§ **Your goal**: Your job with the data below: print everything from the line that holds "try (rewrite bool_decide_eq_false_2;" down to the line that holds "(** X13: with", ends included, exactly, and nothing else.

Start of Task data

Lemma value_means_two_captures_witness :
  exists a b,
    captures (events (echo_board 100 588)) = [a; b] /\
    returned (echo_board 100 588) = Some (distance_cm (pulse_width a b)).
Proof.
  apply (@value_means_two_captures Scripted (echo_board 100 588)).
  vm_compute. discriminate.
Defined.

(** ** The reporting loop *)

Lemma status_lines_app (t1 t2 : list main_event) :
  status_lines (t1 ++ t2) = status_lines t1 ++ status_lines t2.
Proof.
  induction t1 as [| e t1 IH]; [reflexivity |].
  destruct e; cbn [app status_lines]; rewrite IH; reflexivity.
Qed.

Lemma status_lines_call (t : list event) : status_lines (map InCall t) = [].
Proof. induction t as [| e t IH]; [reflexivity | exact IH]. Qed.

Section Reporting.
Context {B : Board}.

Lemma main_cycle_eq (s : hw) :
  exists v s1,
    measure_distance_cm s = (Some v, s1, events s) /\
    main_cycle s =
      Some (Nat.iter (Z.to_nat 4200000) nop s1,
            map InCall (events s) ++
              [if is_error v
               then Printf0 "Distance Error or Timeout\r\n"
               else Printf1 "Distance: %lu cm\r\n" v]).
Proof.
  destruct (measure_cases s) as (v & s1 & t & Hrun & _).
  destruct (events_eq _ _ _ _ Hrun) as [Hev _].
  exists v, s1. rewrite Hev. split; [exact Hrun |].
  unfold main_cycle. rewrite Hrun.
  rewrite (delay_ms_spec 100 s1) by (split; [discriminate | reflexivity]).
  cbn [map]. rewrite app_nil_r. reflexivity.
Qed.
(** *** [convertDimensions] *)

Lemma convertEntries_snoc (fromUnit toUnit : string)
    (entries : list (string * value)) (entry : string * value) :
  convertEntries fromUnit toUnit (entries ++ [entry])
  = (result ← convertEntries fromUnit toUnit entries;
     convertEntry fromUnit toUnit result entry).
Proof. unfold convertEntries. by rewrite foldl_snoc. Qed.

(** Whether a conversion succeeds does not depend on the value. *)
Lemma convert_uniform (fromUnit toUnit type : string) :
  (exists fromFactor toFactor, forall value,
     convert value fromUnit toUnit type
     = Returned (value * fromFactor / toFactor)%float) \/
  (exists e, forall value, convert value fromUnit toUnit type = Threw e).
Proof.
  unfold convert. repeat case_match; eauto.
Qed.

Lemma assign_scaled (fromFactor toFactor : float) (result : Dimensions)
    (key : string) (v : value) :
  assign (scaled fromFactor toFactor <$> delete "__proto__" result) key
    (scaled fromFactor toFactor v)
  = scaled fromFactor toFactor <$> delete "__proto__" (<[key := v]> result).
Proof.
  unfold assign. case_bool_decide as Hkey.
  - subst. by rewrite delete_insert_eq.
  - by rewrite delete_insert_ne, fmap_insert.
Qed.

Lemma assign_kept (result : Dimensions) (key : string) (v : value) :
  assign (delete "__proto__" result) key v
  = delete "__proto__" (<[key := v]> result).
Proof.
  unfold assign. case_bool_decide as Hkey.
  - subst. by rewrite delete_insert_eq.
  - by rewrite delete_insert_ne.
Qed.

Section Entries.

Variables fromUnit toUnit : string.

(** With units that convert, each entry is scaled or kept. *)
Lemma convertEntries_scaled (fromFactor toFactor : float)
    (entries : list (string * value)) :
  (forall x, convert x fromUnit toUnit LENGTH
             = Returned (x * fromFactor / toFactor)%float) ->
  NoDup entries.*1 ->
  convertEntries fromUnit toUnit entries
  = Returned (scaled fromFactor toFactor
                <$> delete "__proto__" (list_to_map entries)).
Proof.
  intros Hconvert.
  induction entries as [| [key v] entries IH] using rev_ind; intros Hnodup.
  - cbn. by rewrite delete_empty, fmap_empty.
  - rewrite fmap_app in Hnodup. apply NoDup_app in Hnodup as (Hnodup & Hkey & _).
    rewrite convertEntries_snoc, IH by done.
    assert (Hfresh : key ∉ entries.*1).
    { intros Hin. apply (Hkey _ Hin). cbn. apply list_elem_of_here. }
    rewrite list_to_map_snoc by done.
    rewrite <- assign_scaled.
    unfold convertEntry. cbn.
    destruct v as [| | b | x]; try done.
    by rewrite Hconvert.
Qed.

(** With units that do not convert, the first number met ends the loop. *)
Lemma convertEntries_rejected (e : thrown) (entries : list (string * value)) :
  (forall x, convert x fromUnit toUnit LENGTH = Threw e) ->
  NoDup entries.*1 ->
  convertEntries fromUnit toUnit entries
  = if bool_decide (Exists (fun entry => typeof_number entry.2 = true) entries)
    then Threw e else Returned (delete "__proto__" (list_to_map entries)).
Proof.
  intros Hconvert.
  induction entries as [| [key v] entries IH] using rev_ind; intros Hnodup.
  - rewrite bool_decide_eq_false_2; [| by intros ?%Exists_nil].
    cbn. by rewrite delete_empty.
  - rewrite fmap_app in Hnodup. apply NoDup_app in Hnodup as (Hnodup & Hkey & _).
    assert (Hfresh : key ∉ entries.*1).
    { intros Hin. apply (Hkey _ Hin). cbn. apply list_elem_of_here. }
    rewrite convertEntries_snoc, IH by done.
    case_bool_decide as Hnumber.
    + rewrite bool_decide_eq_true_2; [done |].
      apply Exists_app. by left.
    + unfold convertEntry. cbn.
      destruct v as [| | b | x];
        try (rewrite bool_decide_eq_false_2;
             [ by rewrite list_to_map_snoc, assign_kept
             | intros [? | Hlast]%Exists_app; [done |];
               apply Exists_cons in Hlast as [? | ?%Exists_nil]; done ]).
      rewrite Hconvert, bool_decide_eq_true_2; [done |].
      apply Exists_app. right. by constructor.
Qed.

End Entries.

(** X13: with two units that [convert] accepts for lengths,
    [convertDimensions] returns an object with the same keys (but for a key
    [__proto__], which the assignment drops) in which every number is
    [value * fromFactor / toFactor] and every other value is kept as it is.
    The result is the same for every order in which the entries of the
    object are enumerated. *)
Theorem convertDimensions_scales (dimensions : Dimensions)
    (fromUnit toUnit : string) (fromFactor toFactor : float) :
  (forall x, convert x fromUnit toUnit LENGTH
             = Returned (x * fromFactor / toFactor)%float) ->
  exists converted,
    convertDimensions dimensions fromUnit toUnit = Returned converted /\
    (forall entries, NoDup entries.*1 -> list_to_map entries = dimensions ->
       convertEntries fromUnit toUnit entries = Returned converted) /\
    (forall key, key <> "__proto__" ->
       converted !! key = scaled fromFactor toFactor <$> dimensions !! key) /\
    converted !! "__proto__" = None.
Proof.
  intros Hconvert.
  exists (scaled fromFactor toFactor <$> delete "__proto__" dimensions).
  split; [| split; [| split]].
  - unfold convertDimensions.
    rewrite (convertEntries_scaled _ _ _ _ _ Hconvert)
      by apply NoDup_fst_map_to_list.
    by rewrite list_to_map_to_list.
  - intros entries Hnodup <-. by apply convertEntries_scaled.
  - intros key Hkey. by rewrite lookup_fmap, lookup_delete_ne.
  - by rewrite lookup_fmap, lookup_delete_eq.
Qed.

Lemma convertDimensions_scales_witness :
  exists converted,
    convertDimensions testProfiles.rectangularTube "mm" "cm"
    = Returned converted /\
    (forall entries, NoDup entries.*1 ->
       list_to_map entries = testProfiles.rectangularTube ->
       convertEntries "mm" "cm" entries = Returned converted) /\
    (forall key, key <> "__proto__" ->
       converted !! key = scaled 1 10 <$> testProfiles.rectangularTube !! key) /\
    converted !! "__proto__" = None.
Proof.
  apply (convertDimensions_scales testProfiles.rectangularTube "mm" "cm" 1 10).
  intros x. reflexivity.
Defined.
(* ===== verification/Multiboot.v ===== *)
(** Multiboot2 boot information (kernel/multiboot.c, kernel/multiboot.h): the
    boot loader leaves a list of tags in memory; each tag starts with its
    32-bit type and 32-bit size, the next one follows at the next multiple of
    8, and a tag of type 0 ends the list.  Every parser walks that list with
    [for (;;)], so the walks take fuel; [tag_chain] is the shape of a list
    that ends, and on it the walks return what a search of the list finds. *)
From stdpp Require Import base numbers list.
From S2P Require Import Prelude Memory.
Open Scope Z_scope.

Module Mb.
Definition MULTIBOOT2_BOOTLOADER_MAGIC := 0x36d76289.
Definition TAG_END := 0.
Definition TAG_MODULE := 3.
Definition TAG_MMAP := 6.
Definition TAG_FRAMEBUFFER := 8.
Definition TAG_EFI32 := 11.
Definition TAG_EFI64 := 12.
Definition FRAMEBUFFER_TYPE_RGB := 1.
Definition MEMORY_AVAILABLE := 1.
(** [sizeof] of the packed structures of multiboot.h *)
Definition sizeof_tag_mmap := 16.
Definition sizeof_mmap_entry := 24.
Definition sizeof_tag_framebuffer := 32.
Definition sizeof_tag_module := 16.

Definition tag_type (m : mem) (tag : Z) : Z := ld32 m tag.
Definition tag_size (m : mem) (tag : Z) : Z := ld32 m (tag + 4).

(** the fields of [struct vbe_mode_info] that the kernel fills and reads *)
Record vbe_mode_info := Vbe {
  vbe_width : Z; vbe_height : Z; vbe_pitch : Z; vbe_bpp : Z; vbe_framebuffer : Z
}.

Definition suffix_match (cmdline suffix : list Z) : bool :=
  let sl := length suffix in
  let i := length cmdline in
  if (i <? sl)%nat then false
  else forallb (λ j, nth (i - sl + j)%nat cmdline 0 =? nth j suffix 0) (seq 0 sl).

Definition next_tag (m : mem) (tag : Z) : Z :=
  tag + Z.land (u32 (tag_size m tag + 7)) (2 ^ 32 - 8).

Definition multiboot_validate (m : mem) (magic mbi_phys : Z) : bool :=
  if negb (magic =? MULTIBOOT2_BOOTLOADER_MAGIC) then false
  else if has mbi_phys 7 then false
  else
    let total := ld32 m mbi_phys in
    negb ((total <? 16) || (total >? 0x100000)).

(** [multiboot_fill_vbe]: [None] is its [return -1]. *)
Fixpoint fill_vbe_loop (fuel : nat) (m : mem) (tag : Z) : outcome (option vbe_mode_info) :=
  match fuel with
  | O => Loop
  | S fuel =>
    if tag_type m tag =? TAG_END then Ret None
    else if (tag_type m tag =? TAG_FRAMEBUFFER) && (sizeof_tag_framebuffer <=? tag_size m tag)
    then
      let framebuffer_addr := ld64 m (tag + 8) in
      let framebuffer_type := ld8 m (tag + 29) in
      if (framebuffer_addr =? 0) || negb (framebuffer_type =? FRAMEBUFFER_TYPE_RGB)
      then fill_vbe_loop fuel m (next_tag m tag)
      else Ret (Some {| vbe_width := u16 (ld32 m (tag + 20));
                        vbe_height := u16 (ld32 m (tag + 24));
                        vbe_pitch := ld32 m (tag + 16);
                        vbe_bpp := ld8 m (tag + 28);
                        vbe_framebuffer := framebuffer_addr |})
    else fill_vbe_loop fuel m (next_tag m tag)
  end.
Definition multiboot_fill_vbe (fuel : nat) (m : mem) (mbi_phys : Z) : outcome (option vbe_mode_info) :=
  fill_vbe_loop fuel m (mbi_phys + 8).

Fixpoint has_efi_loop (fuel : nat) (m : mem) (tag : Z) : outcome bool :=
  match fuel with
  | O => Loop
  | S fuel =>
    if tag_type m tag =? TAG_END then Ret false
    else if (tag_type m tag =? TAG_EFI32) || (tag_type m tag =? TAG_EFI64) then Ret true
    else has_efi_loop fuel m (next_tag m tag)
  end.
Definition multiboot_has_efi_handoff (fuel : nat) (m : mem) (mbi_phys : Z) : outcome bool :=
  has_efi_loop fuel m (mbi_phys + 8).

(** The copy of a module's command line into [char buf[128]]: at most
    [cmd_max] bytes and 127 characters, up to the NUL. *)
Fixpoint copy_cmdline (m : mem) (cmdline : Z) (cmd_max ci : Z) (n : nat) : list Z :=
  match n with
  | O => []
  | S n =>
    if (ci <? cmd_max) && (ci + 1 <? 128) && negb (ld8 m (cmdline + ci) =? 0)
    then ld8 m (cmdline + ci) :: copy_cmdline m cmdline cmd_max (ci + 1) n
    else []
  end.
Fixpoint find_module_loop (fuel : nat) (m : mem) (suffix : list Z) (tag : Z) :
    outcome (option (Z * Z)) :=
  match fuel with
  | O => Loop
  | S fuel =>
    if tag_type m tag =? TAG_END then Ret None
    else if (tag_type m tag =? TAG_MODULE) && (sizeof_tag_module <=? tag_size m tag)
    then
      let cmdline := tag + sizeof_tag_module in
      let cmd_max := tag_size m tag - sizeof_tag_module in
      let buf := copy_cmdline m cmdline cmd_max 0 128 in
      if suffix_match buf suffix
      then Ret (Some (ld32 m (tag + 8), ld32 m (tag + 12)))
      else find_module_loop fuel m suffix (next_tag m tag)
    else find_module_loop fuel m suffix (next_tag m tag)
  end.
Definition multiboot_find_module_suffix (fuel : nat) (m : mem) (mbi_phys : Z) (suffix : list Z) :
    outcome (option (Z * Z)) :=
  find_module_loop fuel m suffix (mbi_phys + 8).

(** ** Tag lists that end *)
Fixpoint tag_chain (m : mem) (tag : Z) (tags : list Z) : Prop :=
  match tags with
  | [] => tag_type m tag = TAG_END
  | t :: tags => t = tag ∧ tag_type m t ≠ TAG_END ∧ tag_chain m (next_tag m t) tags
  end.

(** ** The walks as list searches *)
Definition rgb_framebuffer (m : mem) (tag : Z) : bool :=
  (tag_type m tag =? TAG_FRAMEBUFFER) && (sizeof_tag_framebuffer <=? tag_size m tag) &&
  negb ((ld64 m (tag + 8) =? 0) || negb (ld8 m (tag + 29) =? FRAMEBUFFER_TYPE_RGB)).
Definition vbe_of_tag (m : mem) (tag : Z) : vbe_mode_info :=
  {| vbe_width := u16 (ld32 m (tag + 20)); vbe_height := u16 (ld32 m (tag + 24));
     vbe_pitch := ld32 m (tag + 16); vbe_bpp := ld8 m (tag + 28);
     vbe_framebuffer := ld64 m (tag + 8) |}.
Definition module_named (m : mem) (suffix : list Z) (tag : Z) : bool :=
  (tag_type m tag =? TAG_MODULE) && (sizeof_tag_module <=? tag_size m tag) &&
  suffix_match (copy_cmdline m (tag + sizeof_tag_module) (tag_size m tag - sizeof_tag_module) 0 128)
               suffix.

Lemma rgb_framebuffer_match m tag :
  rgb_framebuffer m tag =
  ((tag_type m tag =? TAG_FRAMEBUFFER) && (sizeof_tag_framebuffer <=? tag_size m tag)) &&
  negb ((ld64 m (tag + 8) =? 0) || negb (ld8 m (tag + 29) =? FRAMEBUFFER_TYPE_RGB)).
Proof. done. Qed.

Lemma fill_vbe_chain m tags : ∀ tag fuel, tag_chain m tag tags → (length tags < fuel)%nat →
  fill_vbe_loop fuel m tag = Ret (vbe_of_tag m <$> List.find (rgb_framebuffer m) tags).
Proof.
  induction tags as [|t tags IH]; intros tag [|fuel] Hc Hf; simpl in *; try lia.
  - by rewrite Hc.
  - destruct Hc as (-> & Hne & Hc). bfalse.
    specialize (IH _ fuel Hc ltac:(lia)). rewrite rgb_framebuffer_match.
    destruct (_ && _); simpl; [|exact IH].
    destruct (_ || _); simpl; [exact IH|done].
Qed.

Lemma find_module_chain m suffix tags : ∀ tag fuel, tag_chain m tag tags → (length tags < fuel)%nat →
  find_module_loop fuel m suffix tag =
  Ret ((λ t, (ld32 m (t + 8), ld32 m (t + 12))) <$> List.find (module_named m suffix) tags).
Proof.
  induction tags as [|t tags IH]; intros tag [|fuel] Hc Hf; simpl in *; try lia.
  - by rewrite Hc.
  - destruct Hc as (-> & Hne & Hc). bfalse.
    specialize (IH _ fuel Hc ltac:(lia)). unfold module_named at 1.
    destruct ((tag_type m tag =? TAG_MODULE) && _); simpl; [|exact IH].
    destruct (suffix_match _ _); simpl; [done|exact IH].
Qed.

Lemma has_efi_chain m tags : ∀ tag fuel, tag_chain m tag tags → (length tags < fuel)%nat →
  has_efi_loop fuel m tag =
  Ret (existsb (λ t, (tag_type m t =? TAG_EFI32) || (tag_type m t =? TAG_EFI64)) tags).
Proof.
  induction tags as [|t tags IH]; intros tag [|fuel] Hc Hf; simpl in *; try lia.
  - by rewrite Hc.
  - destruct Hc as (-> & Hne & Hc). bfalse. destruct (_ || _); simpl; [done|].
    apply IH; [done|lia].
Qed.

(** A tag whose size is 0 has itself as its successor. *)
Lemma next_tag_zero m tag : tag_size m tag = 0 → next_tag m tag = tag.
Proof. intros H. unfold next_tag. rewrite H. change (Z.land (u32 (0 + 7)) (2 ^ 32 - 8)) with 0. lia. Qed.

Lemma suffix_match_app p s : suffix_match (p ++ s) s = true.
Proof.
  unfold suffix_match. rewrite length_app.
  destruct (_ <? _)%nat eqn:E; [apply Nat.ltb_lt in E; lia|].
  apply forallb_forall. intros j Hj%in_seq. apply Z.eqb_eq.
  rewrite app_nth2 by lia. f_equal. lia.
Qed.
Lemma suffix_match_inv c s : suffix_match c s = true → c = take (length c - length s) c ++ s.
Proof.
  unfold suffix_match. destruct (_ <? _)%nat eqn:E; [done|]. apply Nat.ltb_ge in E.
  rewrite forallb_forall. intros H.
  rewrite <-(take_drop (length c - length s) c) at 1. f_equal.
  apply (List.nth_ext _ _ 0 0); [rewrite length_drop; lia|].
  intros j Hj. rewrite length_drop in Hj.
  specialize (H j ltac:(apply in_seq; lia)). apply Z.eqb_eq in H. rewrite <-H.
  rewrite nth_skipn. done.
Qed.

(** ** Theorems *)

(** [suffix_match] decides whether a command line ends with the suffix. *)
Theorem suffix_match_spec (c s : list Z) : suffix_match c s = true ↔ ∃ p, c = p ++ s.
Proof.
  split; [|intros [p ->]; apply suffix_match_app].
  intros H%suffix_match_inv. eauto.
Qed.
End Mb.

End of Task data

§ **Result below**:
        try (rewrite bool_decide_eq_false_2;
             [ by rewrite list_to_map_snoc, assign_kept
             | intros [? | Hlast]%Exists_app; [done |];
               apply Exists_cons in Hlast as [? | ?%Exists_nil]; done ]).
      rewrite Hconvert, bool_decide_eq_true_2; [done |].
      apply Exists_app. right. by constructor.
Qed.

End Entries.

(** X13: with two units that [convert] accepts for lengths,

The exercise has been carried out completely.